A Confederação Nacional da Indústria (CNI) entregou nesta segunda-feira, em Brasília, um documento com prioridades setoriais a três pré-candidatos à Presidência: Flávio Bolsonaro (PL), Romeu Zema (Novo) e Ronaldo Caiado (PSD). A peça, intitulada Construindo o Brasil 2050, busca firmar uma pauta industrial capaz de orientar governantes e cobrar compromissos de médio e longo prazo.

No texto, a entidade reconhece avanços recentes, como o programa Nova Indústria Brasil lançado em 2024, mas sustenta que a iniciativa não foi suficiente para elevar a produtividade do setor. A CNI também chama atenção para a natureza do crescimento do emprego — ampliado nos últimos anos, porém concentrado em ocupações de menor remuneração — e para o processo de desindustrialização que se arrasta desde a década de 1980.

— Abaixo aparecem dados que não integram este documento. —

(* ===== verification/ConnectOp.v ===== *)
(** * Connection and disconnection

    [ConnectOp], [DisconnectOp] (client/lib/src/op/ConnectOp.cpp,
    client/lib/src/op/DisconnectOp.cpp), [ClientImpl::brokerConnected] and
    [createKeepAliveOpIfNeeded] (client/lib/src/ClientImpl.cpp). *)

From S2P Require Import Prelude Config Protocol Topic PacketId TimerMgr State Lifecycle.
From S2P Require Import Completion Session SendOp RecvOp.

Section ConnectOp.
  Context `{Config} `{CommsLib} `{App}.

(** ** Configuration *)

Definition ConnectOp_modifyMsg (this : addr) (f : ConnectMsg → ConnectMsg)
    : M ClientImpl unit :=
  modify_op this (λ o, co_set_connectMsg (f (co_connectMsg o)) o).

Definition ConnectOp_config (this : addr) (config : CC_Mqtt311ConnectConfig)
    : M ClientImpl CC_Mqtt311ErrorCode :=
  let set := ConnectOp_modifyMsg this in
  let hasPassword := 0 <? cc_passwordLen config in
  firstConnect ← gets (m_firstConnect ∘ m_clientState);
  verifySubFilter ← gets (cfg_verifySubFilter ∘ m_configState);
  if hasPassword && bool_decide (cc_password config = None) then mret ErrorCode_BadParam
  else if hasPassword && bool_decide (cc_username config = None) then mret ErrorCode_BadParam
  else if negb (cc_cleanSession config) && firstConnect && verifySubFilter then
    mret ErrorCode_BadParam
  else if (cc_keepAlive config =? 0)%Z then mret ErrorCode_BadParam
  else
    set (con_set_clientId
      (match cc_clientId config with Some id => assign_string id | None => "" end)) ;;
    o ← get_op (T := ConnectOp) this;
    if maxStringLen <? String.length (con_clientId (co_connectMsg o)) then
      set (con_set_clientId "") ;; mret ErrorCode_BadParam
    else if bool_decide (con_clientId (co_connectMsg o) = "") && negb (cc_cleanSession config)
    then mret ErrorCode_BadParam
    else
      set (con_set_userNameFlag (bool_decide (is_Some (cc_username config)))) ;;
      (match cc_username config with
       | Some name => set (con_set_userName (assign_string name))
       | None => mret tt
       end) ;;
      o ← get_op (T := ConnectOp) this;
      if maxStringLen <? String.length (con_userName (co_connectMsg o)) then
        set (con_set_userName "") ;; mret ErrorCode_BadParam
      else
        set (con_set_passwordFlag hasPassword) ;;
        when hasPassword (set (con_set_password
          (assign_bytes (buffer (cc_password config) (cc_passwordLen config))))) ;;
        o ← get_op (T := ConnectOp) this;
        if maxStringLen <? length (con_password (co_connectMsg o)) then
          set (con_set_password []) ;; mret ErrorCode_BadParam
        else
          set (con_set_cleanSession (cc_cleanSession config)) ;;
          if (u16_max <? cc_keepAlive config)%Z then mret ErrorCode_BadParam
          else
            set (con_set_keepAlive (cc_keepAlive config)) ;;
            mret ErrorCode_Success.

Definition ConnectOp_configWill (this : addr) (config : CC_Mqtt311ConnectWillConfig)
    : M ClientImpl CC_Mqtt311ErrorCode :=
  let set := ConnectOp_modifyMsg this in
  if (0 <? cw_dataLen config) && bool_decide (cw_data config = None) then
    mret ErrorCode_BadParam
  else
    match cw_topic config with
    | None => mret ErrorCode_BadParam
    | Some topic =>
        if bool_decide (char_at topic = NulChar) then mret ErrorCode_BadParam
        else if (cw_qos config <? QoS_AtMostOnceDelivery)%Z ||
                (Z.of_nat MaxQos <? cw_qos config)%Z
        then mret ErrorCode_BadParam
        else
          set (con_set_willTopic (assign_string topic)) ;;
          o ← get_op (T := ConnectOp) this;
          if maxStringLen <? String.length (con_willTopic (co_connectMsg o)) then
            set (con_set_willTopic "") ;; mret ErrorCode_BadParam
          else
            when (0 <? cw_dataLen config) (set (con_set_willMessage
              (assign_bytes (buffer (cw_data config) (cw_dataLen config))))) ;;
            o ← get_op (T := ConnectOp) this;
            if maxStringLen <? length (con_willMessage (co_connectMsg o)) then
              set (con_set_willMessage []) ;; mret ErrorCode_BadParam
            else
              set (con_set_willQos (cw_qos config)) ;;
              set (con_set_willRetain (cw_retain config)) ;;
              set (con_set_willFlag true) ;;
              mret ErrorCode_Success
    end.

(** ** Sending and cancelling *)

Definition ConnectOp_restartTimer (this : addr) : M ClientImpl unit :=
  b ← get_base this;
  o ← get_op (T := ConnectOp) this;
  on_timerMgr (timerWait (co_timer o) (op_responseTimeoutMs b) ConnectOp_opTimeoutCb this).

Definition ConnectOp_send (this : addr) (cb : UserCb) : M ClientImpl CC_Mqtt311ErrorCode :=
  allowNextPrepare ;;
  o ← get_op (T := ConnectOp) this;
  firstConnect ← gets (m_firstConnect ∘ m_clientState);
  verifySubFilter ← gets (cfg_verifySubFilter ∘ m_configState);
  if bool_decide (cb = None) then opComplete this ;; mret ErrorCode_BadParam
  else if negb (Timer_isValid (co_timer o)) then
    opComplete this ;; mret ErrorCode_InternalError
  else if negb (con_cleanSession (co_connectMsg o)) && firstConnect && verifySubFilter then
    opComplete this ;; mret ErrorCode_InsufficientConfig
  else
    modify_op this (co_set_cb cb) ;;
    ConnectOp_modifyMsg this connect_doRefresh ;;
    o ← get_op this;
    result ← sendMessage (MConnect (co_connectMsg o));
    if negb (bool_decide (result = ErrorCode_Success)) then
      opComplete this ;; mret result
    else
      with_guard (ConnectOp_restartTimer this) ;;
      mret ErrorCode_Success.

Definition ConnectOp_cancel (this : addr) : M ClientImpl CC_Mqtt311ErrorCode :=
  o ← get_op (T := ConnectOp) this;
  when (bool_decide (co_cb o = None)) allowNextPrepare ;;
  opComplete this ;;
  mret ErrorCode_Success.

(** ** The broker accepts the connection *)

Definition createKeepAliveOpIfNeeded : M ClientImpl unit :=
  l ← gets (ops_of Type_KeepAlive);
  if negb (bool_decide (l = [])) then mret tt
  else
    ptr ← ObjAllocator_alloc Type_KeepAlive;
    match ptr with
    | None => comms_assert false
    | Some a => push_op Type_KeepAlive a
    end.

(** The index of the first of the paused publishes at the end of the list; one
    iteration per publish, from the last on. *)
Fixpoint resumeFrom_loop (count : nat) (resumeFromIdx : nat) : M ClientImpl nat :=
  match count with
  | O => mret resumeFromIdx
  | S idx =>
      l ← gets (ops_of Type_Send);
      match l !! idx with
      | None => throw FRange
      | Some a =>
          o ← get_op (T := SendOp) a;
          if negb (so_paused o) then mret resumeFromIdx
          else resumeFrom_loop idx idx
      end
  end.

(** [op->type()] on a pointer that may be null. *)
Definition type_of_ptr (op : option addr) : M ClientImpl (addr * OpType) :=
  match op with
  | None => throw FNull
  | Some a => o ← get_base a; mret (a, Op_type o)
  end.

Definition brokerConnected (sessionPresent : bool) : M ClientImpl unit :=
  on_clientState (modify (set_firstConnect false)) ;;
  set_session (ses_set_connected true) ;;
  (if sessionPresent then
     range_for (ops_of Type_Send) (λ s, g_sendOpsPushes s + g_sendOpsErases s)
       SendOp_postReconnectionResend ;;
     recvOps ← gets (ops_of Type_Recv);
     mapM_ RecvOp_postReconnectionResume recvOps ;;
     resumeUntilIdx ← gets (length ∘ ops_of Type_Send);
     resumeFromIdx ← resumeFrom_loop resumeUntilIdx resumeUntilIdx;
     when (resumeFromIdx <? resumeUntilIdx) (resumeSendOpsSince resumeFromIdx)
   else
     range_for m_ops g_opsChanges (λ op,
       p ← type_of_ptr op;
       let '(a, opType) := (p : addr * OpType) in
       if is_send_or_recv opType then Op_terminateOp a AsyncOpStatus_Aborted
       else mret tt)) ;;
  createKeepAliveOpIfNeeded.

Definition ConnectOp_handle_Connack (this : addr) (msg : ConnackMsg) : M ClientImpl unit :=
  o ← get_op (T := ConnectOp) this;
  on_timerMgr (timerCancel (co_timer o)) ;;
  if (ConnectReturnCode_ValuesLimit <=? cak_returnCode msg)%Z then
    ConnectOp_completeOpInternal this AsyncOpStatus_ProtocolError None
  else if cak_sp msg && con_cleanSession (co_connectMsg o) then
    ConnectOp_completeOpInternal this AsyncOpStatus_ProtocolError None
  else
    let response :=
      {| cr_returnCode := cak_returnCode msg; cr_sessionPresent := cak_sp msg |} in
    (if negb (cak_returnCode msg =? ConnectReturnCode_Accepted)%Z then
       set_session (λ _, SessionState_new)
     else
       when (negb (cak_sp msg)) (modify (set_reuseState ReuseState_new)) ;;
       set_session (ses_set_keepAliveMs (u32 (con_keepAlive (co_connectMsg o) * 1000))) ;;
       brokerConnected (cak_sp msg)) ;;
    ConnectOp_completeOpInternal this AsyncOpStatus_Complete (Some response).

(** ** DisconnectOp *)

Definition DisconnectOp_send (this : addr) : M ClientImpl CC_Mqtt311ErrorCode :=
  allowNextPrepare ;;
  with_guard
    (_ ← sendMessage MDisconnect;
     opComplete this ;;
     brokerDisconnected_default) ;;
  mret ErrorCode_Success.

Definition DisconnectOp_cancel (this : addr) : M ClientImpl CC_Mqtt311ErrorCode :=
  allowNextPrepare ;;
  opComplete this ;;
  mret ErrorCode_Success.

End ConnectOp.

A confederação estrutura sua agenda em três pilares: preservação da macroeconomia para crescimento sustentável, políticas públicas viáveis de desenvolvimento produtivo e a redução do Custo Brasil para melhorar o ambiente de negócios. Entre as prioridades técnicas estão marcos para hidrelétricas reversíveis, economia circular e fortalecimento de agências reguladoras. A CNI aponta ainda o patamar elevado da Selic, hoje em 14,25% ao ano, como freio direto à expansão do crédito e dos investimentos.

O recado aos presidenciáveis tem tom político claro: sem respaldo institucional, estabilidade normativa e alinhamento fiscal com política monetária, as propostas correm risco de virar programas episódicos. Para a indústria, isso significa perpetuar perda de competitividade, menor geração de empregos qualificados e um desafio adicional para qualquer projeto de crescimento que chegue ao Executivo a partir de 2027.